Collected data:
=====

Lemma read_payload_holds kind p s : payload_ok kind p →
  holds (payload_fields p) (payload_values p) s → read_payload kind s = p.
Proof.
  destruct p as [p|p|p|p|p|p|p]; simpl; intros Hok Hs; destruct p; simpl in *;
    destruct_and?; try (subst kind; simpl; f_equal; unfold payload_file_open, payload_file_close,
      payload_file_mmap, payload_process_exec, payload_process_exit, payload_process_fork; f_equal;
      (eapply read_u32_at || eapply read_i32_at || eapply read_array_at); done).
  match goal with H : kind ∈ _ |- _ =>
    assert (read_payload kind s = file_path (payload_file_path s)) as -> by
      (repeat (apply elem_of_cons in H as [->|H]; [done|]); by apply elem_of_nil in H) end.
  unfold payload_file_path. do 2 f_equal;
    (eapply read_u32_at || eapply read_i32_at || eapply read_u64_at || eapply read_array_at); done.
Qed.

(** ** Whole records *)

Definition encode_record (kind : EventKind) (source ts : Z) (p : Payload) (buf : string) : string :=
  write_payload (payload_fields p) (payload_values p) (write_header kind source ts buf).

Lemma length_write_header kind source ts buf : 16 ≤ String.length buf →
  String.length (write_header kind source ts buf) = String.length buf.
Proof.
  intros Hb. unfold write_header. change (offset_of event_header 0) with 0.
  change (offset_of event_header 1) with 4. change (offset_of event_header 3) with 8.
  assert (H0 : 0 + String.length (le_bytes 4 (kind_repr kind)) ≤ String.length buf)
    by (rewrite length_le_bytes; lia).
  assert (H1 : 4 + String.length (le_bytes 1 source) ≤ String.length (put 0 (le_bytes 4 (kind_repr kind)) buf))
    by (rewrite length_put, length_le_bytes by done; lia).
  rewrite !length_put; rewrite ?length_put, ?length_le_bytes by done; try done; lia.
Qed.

=====

WORK ITEM: In the entries above, find the line with "match goal with H : kind ∈ _ |- _ =>" and the line with "Lemma length_write_header kind", then set down exactly those two and every line between them, nothing else.

EXPECTED OUTPUT:
  match goal with H : kind ∈ _ |- _ =>
    assert (read_payload kind s = file_path (payload_file_path s)) as -> by
      (repeat (apply elem_of_cons in H as [->|H]; [done|]); by apply elem_of_nil in H) end.
  unfold payload_file_path. do 2 f_equal;
    (eapply read_u32_at || eapply read_i32_at || eapply read_u64_at || eapply read_array_at); done.
Qed.

(** ** Whole records *)

Definition encode_record (kind : EventKind) (source ts : Z) (p : Payload) (buf : string) : string :=
  write_payload (payload_fields p) (payload_values p) (write_header kind source ts buf).

Lemma length_write_header kind source ts buf : 16 ≤ String.length buf →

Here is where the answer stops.